– Разве я разрешал кого-то пускать ко мне? – крикнул он, едва я вошла. – Эй, Барбье!
– Да постойте же, гражданин! Подождите звать своего секретаря. Я так надеялась, что вы будете любезны.
– Кто вы такая, дьявол вас побери! – заорал комиссар. – Убирайтесь, у меня и без того дел по горло!
– Ну, немного вежливости никогда не помешает, гражданин.
– Я вас арестую сейчас, – пригрозил он, – сейчас же арестую, вы себя ведете очень подозрительно!
– Знаете, а Гийом Брюн никогда не говорил мне, что вы подвержены таким припадкам.
– Гийом Брюн?
Комиссар поднялся из-за стола, окинул меня подозрительным взглядом.
– Сейчас вы скажете мне, что вы его сестра или любовница.
– Нет, – возразила я, – сейчас я попрошу вас выдать мне пропуск.

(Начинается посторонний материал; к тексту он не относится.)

Definition step (a : Action) (st : Form.State) : M Form.World Form.State :=
  let fd := Form.formData st in
  match a with
  | ChangeService v =>
      ret (Form.setFormData
             (Form.mkFormData v (Form.sector fd) (Form.car_removals fd)
                              (Form.motorcycle_removals fd) (Form.total_approaches fd)) st)
  | ChangeSector v =>
      ret (Form.setFormData
             (Form.mkFormData (Form.service_name fd) v (Form.car_removals fd)
                              (Form.motorcycle_removals fd) (Form.total_approaches fd)) st)
  | ChangeApproaches v =>
      ret (Form.setFormData
             (Form.mkFormData (Form.service_name fd) (Form.sector fd) (Form.car_removals fd)
                              (Form.motorcycle_removals fd) v) st)
  | ChangeCars v =>
      ret (Form.setFormData
             (Form.mkFormData (Form.service_name fd) (Form.sector fd) v
                              (Form.motorcycle_removals fd) (Form.total_approaches fd)) st)
  | ChangeMotorcycles v =>
      ret (Form.setFormData
             (Form.mkFormData (Form.service_name fd) (Form.sector fd) (Form.car_removals fd)
                              v (Form.total_approaches fd)) st)
  | OpenSidebar => ret (Form.setIsSidebarOpen true st)
  | CloseSidebar => ret (closeSidebar st)
  | TypeSearch text => ret (setIsDropdownOpen true (Form.setSearchTerm text st))
  | ClickSearch => ret (setIsDropdownOpen true st)
  | ClickOutside => ret (setIsDropdownOpen false st)
  | ClickOption k =>
      (* the items exist only while the dropdown is open *)
      if Form.isDropdownOpen st then
        match nth_error (filteredInfractions st) k with
        | Some infraction => ret (handleSelectInfraction infraction st)
        | None => ret st
        end
      else ret st
  | ChangeQuantity v => ret (Form.setQuantity v st)
  | Confirm => ret (Form.handleAddInfraction st)
  | Remove index => ret (handleRemoveInfraction index st)
  | Submit => Form.handleSubmit st
  end.

(** A session: the actions one after the other. *)
Fixpoint session (actions : list Action) (st : Form.State) : M Form.World Form.State :=
  match actions with
  | [] => ret st
  | a :: tl => st' <- step a st ;; session tl st'
  end.

(** A pending entry as the data model wants it. *)
Definition entry_ok (i : Form.Infraction) : Prop :=
  In (Form.infraction_type i) infractionOptions /\
  Form.infraction_type i <> "" /\
  (0 < Form.quantity i)%Z.

Definition data_ok (d : Form.InfractionData) : Prop :=
  In (Form.id_infraction_type d) infractionOptions /\
  Form.id_infraction_type d <> "" /\
  (0 < Form.id_quantity d)%Z.

(** The pending entries are good, and the selection is empty or from the
    catalog. *)
Definition pending_inv (st : Form.State) : Prop :=
  Forall entry_ok (Form.infractions st) /\
  (Form.selectedInfraction st = "" \/ In (Form.selectedInfraction st) infractionOptions).

(** Every batch sent between two worlds holds good entries only. *)
Definition batches_ok (w w' : Form.World) : Prop :=
  exists evs,
    Form.trace w' = Form.trace w ++ evs /\
    forall payload failed,
      In (Form.EvInsertInfractions payload failed) evs -> Forall data_ok payload.

End WithCatalog.

End FormUI.

(** ** What the filtered dashboard renders *)

Module DashboardView.

Inductive View : Type :=
| Spinner
| ErrorView (msg : string)
| Tiles (approaches infractions removals cars motorcycles : float).

(** The two early returns and the tiles; [error] is shown when it is a
    non-empty string. *)
Definition view (st : Dashboard.State) : View :=
  if Dashboard.loading st then Spinner
  else
    let tiles :=
      Tiles (Dashboard.totalApproaches (Dashboard.reports st))
            (Dashboard.totalInfractions (Dashboard.infractions st))
            (Dashboard.totalRemovals (Dashboard.reports st))
            (Dashboard.totalCarRemovals (Dashboard.reports st))
            (Dashboard.totalMotorcycleRemovals (Dashboard.reports st)) in
    match Dashboard.error_message st with
    | Some msg => if truthy msg then ErrorView msg else tiles
    | None => tiles
    end.

End DashboardView.

(** ** The navigation bar of [App] *)

Module Nav.

(** The [to] of the links the bar shows: the brand link, then the links of
    the session branch. *)
Definition links {Session : Type} (session : option Session) : list string :=
  "/" :: (if Routes.present session then ["/form"; "/dashboard"] else ["/login"]).

Definition is_page (e : option Routes.Element) : bool :=
  match e with
  | Some (Routes.Navigate _) => false
  | Some _ => true
  | None => false
  end.

End Nav.

(** ** More sample data *)

Module Sample2.

Definition catalog : list string := ["Avanço de sinal"; "Estacionamento irregular"; "Sem capacete"].

(** [toLowerCase] on the strings of this module, whose only capital letters
    are among A to Z: those letters in lower case, every other byte
    unchanged.  It stands for [toLowerCase] on no other string. *)
Definition lower_ascii (c : Ascii.ascii) : Ascii.ascii :=
  let n := Ascii.nat_of_ascii c in
  if ((65 <=? n) && (n <=? 90))%nat then Ascii.ascii_of_nat (n + 32) else c.

Fixpoint lower (s : string) : string :=
  match s with
  | EmptyString => EmptyString
  | String c tl => String (lower_ascii c) (lower tl)
  end.

Definition inverted : Dashboard.State :=
  Dashboard.mkState [] [Dashboard.mkInfraction 9 "stale"] true None Dashboard.all
                    (Dashboard.mkDateRange "2024-03-01" "2024-02-01").

Definition showing_error : Dashboard.State :=
  Dashboard.mkState [] [] false (Some "network") Dashboard.ras
                    (Dashboard.mkDateRange "2024-03-01" "2024-03-31").

End Sample2.

(** * Properties *)

(** ** Additions of counts are exact *)

Lemma shl_succ (m : positive) (k : nat) : shl m (S k) = xO (shl m k).
Proof. reflexivity. Qed.

Lemma shl_add (m : positive) (j k : nat) : shl (shl m j) k = shl m (k + j).
Proof. unfold shl. now rewrite Nat.iter_add. Qed.

Lemma shl_plus (a b : positive) (k : nat) :
  (shl a k + shl b k)%positive = shl (a + b) k.
Proof.
  induction k as [|k IH]; [reflexivity|]. rewrite !shl_succ, <- IH. reflexivity.
Qed.

Lemma shl_value (m : positive) (k : nat) :
  Zpos (shl m k) = (Zpos m * 2 ^ Z.of_nat k)%Z.
Proof.
  induction k as [|k IH]; [simpl; lia|].
  rewrite shl_succ, Pos2Z.inj_xO, IH, Nat2Z.inj_succ, Z.pow_succ_r by lia. lia.
Qed.

Lemma digits_shl (m : positive) (k : nat) :
  Zpos (digits2_pos (shl m k)) = (Zpos (digits2_pos m) + Z.of_nat k)%Z.
Proof.
  induction k as [|k IH]; [simpl; lia|]. rewrite shl_succ. cbn [digits2_pos].
  rewrite Pos2Z.inj_succ, IH. lia.
Qed.

Lemma digits_bounds (p : positive) :
  (2 ^ (Zpos (digits2_pos p) - 1) <= Zpos p < 2 ^ Zpos (digits2_pos p))%Z.
Proof.
  induction p as [p IH|p IH|]; cbn [digits2_pos]; rewrite ?Pos2Z.inj_succ.
  - replace (Z.succ (Zpos (digits2_pos p)) - 1)%Z
      with (Z.succ (Zpos (digits2_pos p) - 1)) by lia.
    rewrite !Z.pow_succ_r by lia. lia.
  - replace (Z.succ (Zpos (digits2_pos p)) - 1)%Z
      with (Z.succ (Zpos (digits2_pos p) - 1)) by lia.
    rewrite !Z.pow_succ_r by lia. lia.
  - simpl. lia.
Qed.

Lemma digits_le_53 (p : positive) :
  (Zpos p < 2 ^ 53)%Z -> (Zpos (digits2_pos p) <= 53)%Z.
Proof.
  intros H. destruct (digits_bounds p) as [Hl _].
  destruct (Z_le_gt_dec (Zpos (digits2_pos p)) 53) as [|Hgt]; [assumption|].
  assert (2 ^ 53 <= 2 ^ (Zpos (digits2_pos p) - 1))%Z by (apply Z.pow_le_mono_r; lia).
  lia.
Qed.

Lemma pos_iter_shl (m d : positive) : Pos.iter xO m d = shl m (Pos.to_nat d).
Proof. apply Pos2Nat.inj_iter. Qed.

Lemma iter_pos_nat {A : Type} (f : A -> A) (p : positive) :
  forall x, SpecFloat.iter_pos f p x = Nat.iter (Pos.to_nat p) f x.
Proof.
  induction p as [p IH|p IH|]; intros x; cbn [SpecFloat.iter_pos].
  - rewrite !IH, Pos2Nat.inj_xI. rewrite <- Nat.iter_succ_r.
    rewrite <- Nat.iter_add. f_equal. lia.
  - rewrite !IH, Pos2Nat.inj_xO. rewrite <- Nat.iter_add. f_equal. lia.
  - reflexivity.
Qed.

Lemma shr_shl (M : positive) (q : nat) :
  Nat.iter q shr_1 (Build_shr_record (Zpos (shl M q)) false false)
  = Build_shr_record (Zpos M) false false.
Proof.
  induction q as [|q IH]; [reflexivity|].
  rewrite Nat.iter_succ_r. rewrite shl_succ. cbn [shr_1 orb]. exact IH.
Qed.

Lemma fexp_eq (x : Z) : fexp prec emax x = Z.max (x - 53) (-1074).
Proof. reflexivity. Qed.

(** Rounding a 53-bit mantissa that was shifted left by [q] bits, at an
    exponent lowered by [q], gives the mantissa back: nothing is lost. *)
Lemma round_aux_shifted (M : positive) (e : Z) (q : nat) :
  Zpos (digits2_pos M) = 53%Z -> (-1074 <= e <= 971)%Z ->
  binary_round_aux prec emax false (Zpos (shl M q)) (e - Z.of_nat q) loc_Exact
  = S754_finite false M e.
Proof.
  intros HM He.
  assert (Hfexp : forall x, fexp prec emax (53 + x) = Z.max x (-1074)).
  { intros x. rewrite fexp_eq. f_equal. lia. }
  assert (Hshr : shr_fexp prec emax (Zpos (shl M q)) (e - Z.of_nat q) loc_Exact
                 = (Build_shr_record (Zpos M) false false, e)).
  { unfold shr_fexp. cbn [Zdigits2]. rewrite digits_shl, HM.
    replace (53 + Z.of_nat q + (e - Z.of_nat q))%Z with (53 + e)%Z by lia.
    rewrite Hfexp. rewrite Z.max_l by lia.
    replace (e - (e - Z.of_nat q))%Z with (Z.of_nat q) by lia.
    cbn [shr_record_of_loc]. unfold shr.
    destruct q as [|q].
    - cbn [Z.of_nat]. rewrite Z.sub_0_r. reflexivity.
    - cbn [Z.of_nat]. rewrite iter_pos_nat, SuccNat2Pos.id_succ, shr_shl.
      f_equal. rewrite Zpos_P_of_succ_nat. lia. }
  unfold binary_round_aux. rewrite Hshr.
  cbn [shr_m loc_of_shr_record round_nearest_even].
  assert (Hshr0 : shr_fexp prec emax (Zpos M) e loc_Exact
                  = (Build_shr_record (Zpos M) false false, e)).
  { unfold shr_fexp. cbn [Zdigits2]. rewrite HM, Hfexp, Z.max_l by lia.
    rewrite Z.sub_diag. reflexivity. }
  rewrite Hshr0. cbn [shr_m].
  replace (e <=? emax - prec)%Z with true; [reflexivity|].
  symmetry. apply Z.leb_le. unfold emax, prec. lia.
Qed.

Lemma round_scaled (m : positive) (j : nat) :
  (Zpos (digits2_pos m) <= 53)%Z ->
  binary_round prec emax false (shl m j) (- Z.of_nat j) = canon m.
Proof.
  intros Hd. unfold canon. set (d := Zpos (digits2_pos m)) in *.
  assert (Hd1 : (1 <= d)%Z) by (unfold d; lia).
  set (M := shl m (Z.to_nat (53 - d))).
  assert (HM : Zpos (digits2_pos M) = 53%Z).
  { unfold M. rewrite digits_shl. fold d. lia. }
  unfold binary_round. rewrite digits_shl. fold d.
  replace (d + Z.of_nat j + - Z.of_nat j)%Z with (53 + (d - 53))%Z by lia.
  replace (fexp prec emax (53 + (d - 53))) with (d - 53)%Z.
  2:{ rewrite fexp_eq. lia. }
  unfold shl_align.
  destruct (d - 53 - - Z.of_nat j)%Z as [|q|q] eqn:Hq.
  - replace (shl m j) with (shl M 0).
    2:{ unfold M. replace j with (Z.to_nat (53 - d)) by lia. reflexivity. }
    replace (- Z.of_nat j)%Z with (d - 53 - Z.of_nat 0)%Z
      by (change (Z.of_nat 0) with 0%Z; lia).
    apply round_aux_shifted; [exact HM | lia].
  - replace (shl m j) with (shl M (Pos.to_nat q)).
    2:{ unfold M. rewrite shl_add. f_equal. lia. }
    replace (- Z.of_nat j)%Z with (d - 53 - Z.of_nat (Pos.to_nat q))%Z by lia.
    apply round_aux_shifted; [exact HM | lia].
  - rewrite pos_iter_shl, shl_add.
    replace (shl m (Pos.to_nat q + j)) with (shl M 0).
    2:{ unfold M. replace (Pos.to_nat q + j)%nat with (Z.to_nat (53 - d)) by lia.
        reflexivity. }
    replace (d - 53)%Z with (d - 53 - Z.of_nat 0)%Z at 1
      by (change (Z.of_nat 0) with 0%Z; lia).
    apply round_aux_shifted; [exact HM | lia].
Qed.

Lemma normalize_pos (p : positive) :
  (Zpos p < 2 ^ 53)%Z -> binary_normalize prec emax (Zpos p) 0 false = canon p.
Proof.
  intros H. cbn [binary_normalize]. exact (round_scaled p 0 (digits_le_53 p H)).
Qed.

(** The specification of the addition, on two positive integers whose sum
    is below [2^53]: the result represents the sum. *)
Lemma SFadd_canon (a b : positive) :
  (Zpos a + Zpos b < 2 ^ 53)%Z ->
  SF64add (canon a) (canon b) = canon (a + b).
Proof.
  intros H.
  assert (Ha : (Zpos (digits2_pos a) <= 53)%Z) by (apply digits_le_53; lia).
  assert (Hb : (Zpos (digits2_pos b) <= 53)%Z) by (apply digits_le_53; lia).
  assert (Hab : (Zpos (digits2_pos (a + b)) <= 53)%Z) by (apply digits_le_53; lia).
  unfold SF64add, canon at 1 2, SFadd.
  set (da := Zpos (digits2_pos a)) in *. set (db := Zpos (digits2_pos b)) in *.
  assert (1 <= da)%Z by (unfold da; lia). assert (1 <= db)%Z by (unfold db; lia).
  set (ez := Z.min (da - 53) (db - 53)).
  set (J := Z.to_nat (- ez)).
  assert (Hfa : fst (shl_align (shl a (Z.to_nat (53 - da))) (da - 53) ez) = shl a J).
  { unfold shl_align. destruct (ez - (da - 53))%Z as [|q|q] eqn:Hq; cbn [fst].
    - f_equal. unfold J. lia.
    - unfold ez in Hq. lia.
    - rewrite pos_iter_shl, shl_add. f_equal. unfold J. lia. }
  assert (Hfb : fst (shl_align (shl b (Z.to_nat (53 - db))) (db - 53) ez) = shl b J).
  { unfold shl_align. destruct (ez - (db - 53))%Z as [|q|q] eqn:Hq; cbn [fst].
    - f_equal. unfold J. lia.
    - unfold ez in Hq. lia.
    - rewrite pos_iter_shl, shl_add. f_equal. unfold J. lia. }
  rewrite Hfa, Hfb. cbn [cond_Zopp]. rewrite <- Pos2Z.inj_add, shl_plus.
  cbn [binary_normalize].
  replace ez with (- Z.of_nat J)%Z by (unfold J, ez; lia).
  apply round_scaled. exact Hab.
Qed.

Билло-Варенн побагровел, это было заметно даже в потемках.
– Вы сумасшедшая? – осведомился он.
– С каких это пор желание выехать из Парижа стало признаком сумасшествия?
– Значит, вы враг, и вас следует арестовать. Эй, Барбье!

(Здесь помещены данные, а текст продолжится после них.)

(** ** [DataLoader] (src/data-loader.js) *)

Module DataLoader.

(** A parsed CSV record, [{date, symbol, open, close}]. *)
Record Row := {
  date : string;
  symbol : string;
  row_open : number;
  row_close : number
}.

(** A matrix cell or a statistics entry, [{open, close}]. *)
Record OC := { open : number; close : number }.

Abbreviation matrix := (list (list OC)).

(** The fields of the loader object; [dataMatrix = None] is [null]. *)
Record t := {
  symbols : list string;
  symbolIndex : gmap string nat;
  dates : list string;
  dataMatrix : option matrix;
  min : gmap string OC;
  max : gmap string OC;
  ready : bool
}.

Definition constructor : t :=
  {| symbols := []; symbolIndex := ∅; dates := []; dataMatrix := None;
     min := ∅; max := ∅; ready := false |}.

Definition required : list string := ["Date"; "Symbol"; "Open"; "Close"].

Definition missing_msg : string :=
  "CSV columns missing. Required: Date,Symbol,Open,Close".

(** [_scale(val, min, max)] *)
Definition _scale (val mn mx : number) : number :=
  if isNaN val then num_half
  else if strict_eq mx mn then num_half
  else div (sub val mn) (sub mx mn).

Section WithNumber.

(** [Number(s)] on a string is the built-in conversion [StringToNumber];
    [Number(undefined)] is [NaN]. *)
Variable StringToNumber : string -> number.

Definition Number (v : option string) : number :=
  match v with
  | Some s => StringToNumber s
  | None => NaN
  end.

(** [r[idx]] where [idx] comes from [indexOf]: [r[-1]] is [undefined]. *)
Definition field (r : list string) (idx : option nat) : option string :=
  idx ≫= λ i, r !! i.

(** The body of the parsing loop, for one line [r] of the file. *)
Definition parse_row (dateIdx symbolIdx openIdx closeIdx : option nat)
    (acc : list Row * list string * list string) (r : list string)
    : list Row * list string * list string :=
  let '(data, symbolSet, dateSet) := acc in
  if falsy_str (field r dateIdx) || falsy_str (field r symbolIdx) then acc
  else
    match field r dateIdx, field r symbolIdx with
    | Some d, Some s =>
        (data ++ [ {| date := d; symbol := s;
                      row_open := Number (field r openIdx);
                      row_close := Number (field r closeIdx) |} ],
         set_add symbolSet s, set_add dateSet d)
    | _, _ => acc
    end.

Definition parse_rows (headers : list string) (body : list (list string))
    : list Row * list string * list string :=
  fold_left (parse_row (indexOf headers "Date") (indexOf headers "Symbol")
                       (indexOf headers "Open") (indexOf headers "Close"))
            body ([], [], []).

End WithNumber.

(** [Object.fromEntries(symbols.map((s,i) => [s,i]))] *)
Definition index_object (syms : list string) : gmap string nat :=
  fromEntries (imap (λ i s, (s, i)) syms).

Definition missing_cell : OC := {| open := NaN; close := NaN |}.

(** [Array(dateN).fill(null).map(() => Array(symbolN).fill(null).map(...))] *)
Definition blank (dateN symbolN : nat) : matrix :=
  replicate dateN (replicate symbolN missing_cell).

– Постойте, – остановила я его, – я еду к Гийому Брюну в Суассон. Он мой жених. И за это вы хотите посадить меня в тюрьму?
Он ухмыльнулся.
– Тюрьмы уже переполнены. Вас посадят в караулку.
– Только за то, что я прошу у вас пропуск?
– Черт возьми! – заорал он. – Пропуска выдаются только торговцам, коммивояжерам и негоциантам!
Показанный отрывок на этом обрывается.